Hundehalsband


Wir sprachen über Superkräfte. Welche würdest du dir wünschen? Fliegen wäre toll. Aber die coolste Idee war wohl eine Haut, die sich in ihrer Struktur verändern lässt, in Farbe und Beschaffenheit. Das wäre nicht nur schick, man hätte bei Bedarf auch sofort einen Panzer oder wehrhafte Spikes. Wie so ein Hundehalsband bei Wachhunden.

Moment. Wehrhafter Panzer? Ein Hundehalsband? Auf einmal machte sich in mir eine erstaunliche Erkenntnis breit.

Ich bin mit Zeichentrickserien wie Tom & Jerry und Disney groß geworden. Die großen, bösen Wachhunde, die trugen so ein Spike-Halsband. Damit sie den Kopf nicht drehen oder sich entspannt hinlegen konnten, dachte ich. Denn dann würden diese metallenen Spitzen sich in die Haut bohren. Das war also genauso heftig wie die Slapstick-Einlagen. Diese Hunde waren bedauernswert. Sie waren groß und stark, aber immer die Loser und wurden nur wütend, weil sie angekettet waren an ihrem Halsband und sich gegen all die Sticheleien und fiesen Scherze nicht wehren konnten. Und so assoziierte ich dieses breite Halsband mit den scharfen Spitzen mit Zwang, Unterwerfung und Abhängigkeit.

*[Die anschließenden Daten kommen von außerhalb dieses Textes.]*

Lemma reader_drains y gone dn rs later :
  perf_inv y gone dn rs later ->
  exists y', reader_run y y' /\ perf_inv y' (py_written y) [] [] [] /\ py_written y' = py_written y.
Proof.
  remember (pending dn rs later) as n eqn:En. revert y gone dn rs later En.
  induction n as [n IH] using lt_wf_ind. intros y gone dn rs later En I.
  destruct (decide (dn ++ rs ++ later = [])) as [E|Hne].
  - apply app_eq_nil in E as [-> E]. apply app_eq_nil in E as [-> ->].
    exists y. split; [apply rtc_refl|]. pose proof (pi_written _ _ _ _ _ I) as Hw.
    rewrite app_nil_r in Hw. cbn [app] in Hw. by rewrite Hw.
  - destruct (reader_progress _ _ _ _ _ I Hne) as [y1 Hs].
    destruct (reader_step_inv _ _ _ _ _ _ I Hs) as (g' & dn' & rs' & l' & I' & Hlt).
    destruct (IH (pending dn' rs' l')) with y1 g' dn' rs' l' as (y' & Hrun & I1 & Hw1);
      [subst n; by apply Hlt|done|done|].
    rewrite (reader_written _ _ Hs) in *. exists y'. split; [by eapply rtc_l|done].
Qed.

(** C18: the perf buffer of a CPU is a FIFO of events under every interleaving of the
    kernel that writes records and of libscap that refills, returns events and releases
    what it has returned: the events returned so far are, byte for byte and in order,
    the events of a prefix of the records written, and [m_evt_lost] is the number of lost
    events noted in that prefix; from every such point libscap, left alone, comes in
    finitely many steps to where it has returned the events of all records written,
    counted all that were lost and released the whole buffer. *)
Theorem perf_interleaving_fifo (size : Z) (m : mem) (y : perf_sys) :
  0 < size < 4294967296 -> perf_run (empty_perf size m) y ->
  (exists passed waiting, py_written y = passed ++ waiting /\
     py_read y = map bytes_of_event (rec_events passed) /\
     u64 (m_evt_lost (py_dev y)) = u64 (total_lost passed)) /\
  exists y', reader_run y y' /\
    py_read y' = map bytes_of_event (rec_events (py_written y)) /\
    u64 (m_evt_lost (py_dev y')) = u64 (total_lost (py_written y)) /\
    data_tail (pd_page (py_dev y')) = data_head (pd_page (py_dev y')).
Proof.
  intros Hs Hrun. destruct (perf_run_inv _ _ (empty_perf_inv size m Hs) Hrun) as (gone & dn & rs & later & I).
  split.
  - exists (gone ++ dn), (rs ++ later). split; [rewrite <- app_assoc; apply (pi_written _ _ _ _ _ I)|].
    split; [apply (pi_read _ _ _ _ _ I)|apply (pi_lost _ _ _ _ _ I)].
  - destruct (reader_drains _ _ _ _ _ I) as (y' & Hr & I' & _). exists y'. split; [done|].
    pose proof (pi_read _ _ _ _ _ I') as H1. pose proof (pi_lost _ _ _ _ _ I') as H2.
    pose proof (ps_used _ _ _ _ (pi_span _ _ _ _ _ I')) as H3. change (recs_len ([] ++ [] ++ [])) with 0 in H3.
    rewrite app_nil_r in H1, H2. split; [done|]. split; [done|]. lia.
Qed.

(** A buffer of 128 bytes into which the kernel writes an event and a note of lost
    ones. *)
Definition sample_rec : perf_record := PSample (mk_evt 7 1 2 [[x01; x02]]) [x00; x00; x00; x00].
Definition sample_note : perf_record := PLost 0 3.
Definition sample_perf_mem : mem :=
  fun a => nth (Z.to_nat a) (rec_bytes sample_rec ++ rec_bytes sample_note) x00.
Definition sample_perf_dev (head : Z) : perf_device :=
  mk_pdev (mk_page head 0 128) sample_perf_mem 0 0 0 0.
Definition sample_perf_sys : perf_sys :=
  mk_psys (sample_perf_dev (recs_len [sample_rec; sample_note])) [sample_rec; sample_note] [].

Lemma sample_perf_run : perf_run (empty_perf 128 (fun _ => x00)) sample_perf_sys.
Proof.
  eapply perf_run_step; [eapply perf_run_step; [apply perf_run_start|]|].
  - eapply (perf_kernel _ [] [] (sample_perf_dev (rec_size sample_rec)) sample_rec); split; vm_compute; repeat split; congruence.
  - apply (perf_kernel _ [sample_rec] [] (sample_perf_dev (recs_len [sample_rec; sample_note])) sample_note);
      split; vm_compute; repeat split; congruence.
Qed.
(** On the record of a decoded event, [scap_check_suppressed] decides a process-creating
    event by its command name, parameter 14 of the record, and any other event by
    membership of its thread; it then keeps the thread in the set exactly when the event
    is suppressed, except that an exiting thread always leaves the set; other threads are
    unaffected. *)
Lemma check_suppressed_code (h h' : suppress_state) (m : mem) (p : Z) (e : event)
    (comm : list byte) (b : bool) (r : Z) :
  record_at m p e -> event_fits e -> comms_ok h -> Forall (fun b => b <> x00) comm ->
  (is_proc_event (ev_type e) = true -> nth_error (ev_params e) 13 = Some (comm ++ [x00])) ->
  scap_check_suppressed h m p = (h', b, r) ->
  r = SCAP_SUCCESS /\ b = suppress_decision h e comm /\
  scap_check_suppressed_tid h' (ev_tid e) = b && negb (ev_type e =? PPME_PROCEXIT_1_E) /\
  (forall x, x <> ev_tid e -> scap_check_suppressed_tid h' x = scap_check_suppressed_tid h x).
Proof.
  intros Hrec Hfit Hco Hcomm Hp H. unfold scap_check_suppressed in H. cbv zeta in H.
  rewrite (record_type m p e Hrec Hfit), (record_tid m p e Hrec Hfit) in H.
  fold (is_proc_event (ev_type e)) in H. unfold suppress_decision.
  destruct (is_proc_event (ev_type e)) eqn:Et.
  - specialize (Hp eq_refl).
    assert (Hn : (13 < length (ev_params e))%nat) by (apply nth_error_Some; congruence).
    case_in H; [rewrite (record_nparams m p e Hrec Hfit) in *; lia|].
    pose proof (record_comm m p e Hrec Hfit _ Hp) as Hq.
    set (cp := comm_ptr m p) in *. clearbody cp.
    assert (Hx : (ev_type e =? PPME_PROCEXIT_1_E) = false).
    { destruct (Z.eqb_spec (ev_type e) PPME_PROCEXIT_1_E) as [Hx|]; [|done].
      rewrite Hx in Et. vm_compute in Et. discriminate. }
    destruct (update_suppressed_ok _ _ _ _ _ _ _ H) as (-> & _ & Hb & Hts).
    rewrite (existsb_strcmp _ _ comm) in Hb by done. rewrite Hx, andb_true_r.
    split; [done|]. split; [exact Hb|]. clear Hb. unfold scap_check_suppressed_tid.
    split; [|intros x Hxt; apply bool_decide_ext]; destruct b;
      rewrite ?bool_decide_eq_true, ?bool_decide_eq_false; set_solver.
  - unfold scap_check_suppressed_tid in *.
    destruct (ev_type e =? PPME_PROCEXIT_1_E); simplify_eq; rewrite ?andb_true_r, ?andb_false_r;
      (split; [done|]); (split; [done|]); [|done].
    destruct (bool_decide_reflect (ev_tid e ∈ m_suppressed_tids h));
      (split; [apply bool_decide_eq_false; set_solver|]);
      intros x Hxt; apply bool_decide_ext; set_solver.
Qed.

(** What [scap.h] documents: a process is suppressed when its name is listed when it is
    created or executes a program, and so are its children, whatever they execute later.
    Any other event is suppressed when its thread is. *)
Definition documented_decision (h : suppress_state) (e : event) (comm : list byte) (ptid : Z) : bool :=
  if is_proc_event (ev_type e)
  then existsb (bytes_eqb comm) (m_suppressed_comms h)
       || scap_check_suppressed_tid h ptid || scap_check_suppressed_tid h (ev_tid e)
  else scap_check_suppressed_tid h (ev_tid e).

(** A process that is suppressed for its parent or its past only, not for its name. *)
Definition inherits_only (h : suppress_state) (e : event) (comm : list byte) (ptid : Z) : bool :=
  is_proc_event (ev_type e) && negb (existsb (bytes_eqb comm) (m_suppressed_comms h))
  && (scap_check_suppressed_tid h ptid || scap_check_suppressed_tid h (ev_tid e)).
(** ** Write errors of IPv6 entries. *)

(** A file on a device with room for [n] bytes. *)
Record small_file (n : nat) : Type := mk_small { sm_bytes : list byte }.
Arguments mk_small {n}.
Arguments sm_bytes {n}.

#[export] Instance small_writer n : GzWriter (small_file n).
Proof.
  refine {| gzwrite := fun f bs =>
              if Nat.leb (length (sm_bytes f) + length bs) n
              then (mk_small (sm_bytes f ++ bs), Z.of_nat (length bs)) else (f, 0);
            gz_written := sm_bytes |}.
  intros f bs f' Hw. destruct (Nat.leb _ _); simplify_eq; [done|].
  destruct bs; [by rewrite app_nil_r|done].
Defined.

(** A write error in the addresses of an IPv6 descriptor is logged but not
    returned: on a device that is full after the properties the entry is cut
    short and the writer still reports success, where the IPv4 entry reports the
    failure. *)
Theorem ipv6_write_error_ignored (sip dip : list byte) (sport dport l4 : Z) :
  length sip = 16%nat ->
  let v6 := mk_fdinfo 3 77 (SCAP_FD_IPV6_SOCK sip dip sport dport l4) in
  let v4 := mk_fdinfo 3 77 (SCAP_FD_IPV4_SOCK 1 2 sport dport l4) in
  let disk := DT_FILE (mk_small [] : small_file 21) in
  snd (scap_fd_write_to_disk v6 (scap_fd_info_len v6) disk) = SCAP_SUCCESS /\
  length (dumped (fst (scap_fd_write_to_disk v6 (scap_fd_info_len v6) disk))) = 21%nat /\
  snd (scap_fd_write_to_disk v4 (scap_fd_info_len v4) disk) = SCAP_FAILURE.
Proof.
  intros Hs v6 v4 disk. destruct sip as [|b sip]; [done|]. split_and!; reflexivity.
Qed.

Lemma ipv6_write_error_ignored_witness :
  snd (scap_fd_write_to_disk
         (mk_fdinfo 3 77 (SCAP_FD_IPV6_SOCK (repeat x01 16) (repeat x02 16) 80 443 1)) 58
         (DT_FILE (mk_small [] : small_file 21))) = SCAP_SUCCESS.
Proof.
  exact (proj1 (ipv6_write_error_ignored (repeat x01 16) (repeat x02 16) 80 443 1 eq_refl)).
Defined.
(* ===== verification/UserList.v ===== *)
(** * Capture files, user lists: [libscap/scap_savefile.c]

    The block that holds the users and groups of the machine: the writer
    [scap_write_userlist] and the reader [scap_read_userlist].  The theorems are
    the round trip, where it holds, and the list that the writer accepts and the
    reader does not. *)

From Stdlib Require Import ZArith Lia List Bool.
From Stdlib Require Import Strings.Byte.
From stdpp Require Import base tactics list numbers option.
From S2P Require Import Prelude Bytes EventDefs.
From S2P Require Import Reader Suppress SaveFile SaveFileSpec BlockIO FdList.
Import ListNotations.
Local Open Scope Z_scope.
Local Open Scope gz_scope.

Definition UL_BLOCK_TYPE : Z := 518.             (* 0x206 *)
Definition UL_BLOCK_TYPE_INT : Z := 2148707277.  (* 0x8012ABCD *)
Definition UL_BLOCK_TYPE_V2 : Z := 544.          (* 0x220 *)
Definition MAX_CREDENTIALS_STR_LEN : Z := 256.
Definition USERBLOCK_TYPE_USER : Z := 0.
Definition USERBLOCK_TYPE_GROUP : Z := 1.

Record scap_userinfo : Type := mk_user {
  us_uid : Z; us_gid : Z; us_name : list byte; us_homedir : list byte; us_shell : list byte }.

Record scap_groupinfo : Type := mk_group { gr_gid : Z; gr_name : list byte }.

(** [struct scap_userlist]: the counts are the lengths of the lists. *)
Record scap_userlist : Type := mk_userlist {
  ul_users : list scap_userinfo; ul_groups : list scap_groupinfo }.

(** ** Writing. *)

(** [strnlen(name, MAX_CREDENTIALS_STR_LEN)] *)
Definition cred_len (s : list byte) : Z :=
  u16 (Z.min (Z.of_nat (length s)) MAX_CREDENTIALS_STR_LEN).

Definition user_len (u : scap_userinfo) : Z :=
  4 + 1 + 4 + 4 + 2 + cred_len (us_name u) + 2 + u16 (fname_len (us_homedir u))
  + 2 + u16 (fname_len (us_shell u)).

Definition group_len (g : scap_groupinfo) : Z := 4 + 1 + 4 + 2 + cred_len (gr_name g).

(** The pass that computes the lengths. *)
Definition userlist_totlen (l : scap_userlist) : Z :=
  foldl (fun acc g => u32 (acc + group_len g))
    (foldl (fun acc u => u32 (acc + user_len u)) 0 (ul_users l)) (ul_groups l).

Section writers.
Context {F : Type} `{GzWriter F}.

Local Notation writer := (scap_dumper_t F -> scap_dumper_t F * Z).

(** The first [len] bytes of a string, behind their length. *)
Definition cut_bufs (len : Z) (s : list byte) : list (list byte) :=
  [le16 len; take (Z.to_nat len) s].

Definition user_bufs (u : scap_userinfo) : list (list byte) :=
  [le32 (user_len u); le_bytes 1 USERBLOCK_TYPE_USER; le32 (us_uid u); le32 (us_gid u)]
  ++ cut_bufs (cred_len (us_name u)) (us_name u)
  ++ cut_bufs (u16 (fname_len (us_homedir u))) (us_homedir u)
  ++ cut_bufs (u16 (fname_len (us_shell u))) (us_shell u).

Definition group_bufs (g : scap_groupinfo) : list (list byte) :=
  [le32 (group_len g); le_bytes 1 USERBLOCK_TYPE_GROUP; le32 (gr_gid g)]
  ++ cut_bufs (cred_len (gr_name g)) (gr_name g).

(** [scap_write_userlist]; without a list the write fails. *)
Definition scap_write_userlist (m_userlist : option scap_userlist) : writer :=
  match m_userlist with
  | None => fun d => (d, SCAP_FAILURE)
  | Some l =>
      let totlen := userlist_totlen l in
      emit (block_header UL_BLOCK_TYPE_V2 (block_total totlen))
        (emits (concat (map user_bufs (ul_users l)) ++ concat (map group_bufs (ul_groups l)))
          (emit (padding totlen) (emit (le32 (block_total totlen)) emit_done)))
  end.
End writers.

(** ** Reading. *)

(** An entry of the block. *)
Definition ul_entry : Type := scap_userinfo + scap_groupinfo.
Definition ul_user (e : ul_entry) : option scap_userinfo :=
  match e with inl u => Some u | inr _ => None end.
Definition ul_group (e : ul_entry) : option scap_groupinfo :=
  match e with inl _ => None | inr g => Some g end.

Section readers.
Context {R : Type} `{GzSeeker R}.

Definition cred_fits (stlen : Z) : bool := negb (MAX_CREDENTIALS_STR_LEN <=? stlen).

(** A string, terminated behind its bytes. *)
Definition gz_cred : gzM R (list byte) := bs <-- gz_str cred_fits ;; gz_ret (c_string bs).

(** The body of the loop of [scap_read_userlist]: a user or a group. *)
Definition user_entry (block_type : Z) : gzM R ul_entry :=
  sub_len <-- (if block_type =? UL_BLOCK_TYPE_V2 then gz_le 4 else gz_ret 0) ;;
  type <-- gz_le 1 ;;
  e <-- (if type =? USERBLOCK_TYPE_USER then
           uid <-- gz_le 4 ;;
           gid <-- gz_le 4 ;;
           name <-- gz_cred ;;
           homedir <-- gz_cred ;;
           shell <-- gz_cred ;;
           gz_ret (inl (mk_user uid gid name homedir shell))
         else
           gid <-- gz_le 4 ;;
           name <-- gz_cred ;;
           gz_ret (inr (mk_group gid name))) ;;
  _ <-- gz_skip_rest sub_len ;;
  gz_ret e.

(** Users and groups go to the ends of their arrays. *)
Definition userlist_of (l : list ul_entry) : scap_userlist :=
  mk_userlist (omap ul_user l) (omap ul_group l).

(** [scap_read_userlist]: the list that replaces the one of the handle. *)
Definition scap_read_userlist (block_length block_type : Z) (f : R) :
    R * block_result scap_userlist :=
  match read_block (user_entry block_type) block_length 0 f with
  | (f', BlockRead l) => (f', BlockRead (userlist_of l))
  | (f', BlockFailure) => (f', BlockFailure)
  | (f', BlockOverflow) => (f', BlockOverflow)
  | (f', BlockUndefined) => (f', BlockUndefined)
  end.

#[export] Instance counts_cred : Counts 2 gz_cred.
Proof. unfold gz_cred. rewrite <- (Z.add_0_r 2). apply _. Qed.

#[export] Instance counts_user_entry ty : Counts 1 (user_entry ty).
Proof. unfold user_entry. eapply counts_weaken; [apply _|]. simpl. lia. Qed.
End readers.

(** ** The encoding of an entry. *)

Definition cred_ok (s : list byte) : Prop :=
  (x00 ∉ s) /\ Z.of_nat (length s) < MAX_CREDENTIALS_STR_LEN.

(** A user that can be read back: the strings are shorter than the reader's
    limit, which for the home directory and the shell is less than their arrays
    hold. *)
Definition user_ok (u : scap_userinfo) : Prop :=
  is_u32 (us_uid u) /\ is_u32 (us_gid u) /\
  cred_ok (us_name u) /\ cred_ok (us_homedir u) /\ cred_ok (us_shell u).

Definition group_ok (g : scap_groupinfo) : Prop := is_u32 (gr_gid g) /\ cred_ok (gr_name g).

Definition ul_entry_ok (e : ul_entry) : Prop :=
  match e with inl u => user_ok u | inr g => group_ok g end.

Definition ul_fields (e : ul_entry) : list byte :=
  match e with
  | inl u => le_bytes 1 USERBLOCK_TYPE_USER ++ le32 (us_uid u) ++ le32 (us_gid u)
             ++ str_bytes (us_name u) ++ str_bytes (us_homedir u) ++ str_bytes (us_shell u)
  | inr g => le_bytes 1 USERBLOCK_TYPE_GROUP ++ le32 (gr_gid g) ++ str_bytes (gr_name g)
  end.

(** With the length in the current block type, without it in the old ones. *)
Definition ul_bytes (v2 : bool) (e : ul_entry) : list byte :=
  bytes_if v2 (le32 (4 + Z.of_nat (length (ul_fields e)))) ++ ul_fields e.

Definition ul_entries (l : scap_userlist) : list ul_entry :=
  map inl (ul_users l) ++ map inr (ul_groups l).

Lemma userlist_of_entries l : userlist_of (ul_entries l) = l.
Proof.
  destruct l as [us gs]. unfold userlist_of, ul_entries. rewrite !omap_app. cbn [ul_users ul_groups].
  assert (Hu : forall us, omap ul_user (map inl us) = us /\ omap ul_group (map inl us) = [])
    by (induction us0 as [|u us0 [IH1 IH2]]; [done|]; split; [exact (f_equal (cons u) IH1)|exact IH2]).
  assert (Hg : forall gs, omap ul_user (map inr gs) = [] /\ omap ul_group (map inr gs) = gs)
    by (induction gs0 as [|g gs0 [IH1 IH2]]; [done|]; split; [exact IH1|exact (f_equal (cons g) IH2)]).
  destruct (Hu us) as [-> ->], (Hg gs) as [-> ->]. by rewrite app_nil_r.
Qed.

Section read_back.
Context {R : Type} `{GzSeeker R}.

Lemma parses_cred c s : cred_ok s -> parses (R := R) c (str_bytes s) s gz_cred.
Proof.
  unfold cred_ok, MAX_CREDENTIALS_STR_LEN. intros [Hz Hl]. unfold gz_cred. eapply parses_bind_ret.
  - apply parses_str; [lia|]. unfold cred_fits, MAX_CREDENTIALS_STR_LEN. lia.
  - rewrite c_string_id by done. apply parses_ret.
Qed.

Lemma length_ul_fields e : ul_entry_ok e -> (5 <= length (ul_fields e) < 800)%nat.
Proof.
  unfold ul_entry_ok, user_ok, group_ok, cred_ok, MAX_CREDENTIALS_STR_LEN.
  destruct e as [u|g]; intros Hok; unfold ul_fields, str_bytes; rewrite !length_app; simpl; lia.
Qed.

Ohje! Dabei war das ganz anders gemeint! Es sollte Kraft und Stärke unterstreichen und einen Schutz in Kämpfen gegen Nacken- und Kehlbisse bieten!

Oh-oh! Dann galt das bestimmt auch für die Punks mit ihren Nietenhalsbändern. Die hatten damit Stärke, Aggression und Kampferprobung zeigen wollen? Womöglich auch mit ihren zerfetzten Klamotten? Für mich waren das immer Zeichen von zwanghafter Unterdrückung, Armut und Leid. Habe ich das jahrzehntelang falsch interpretiert?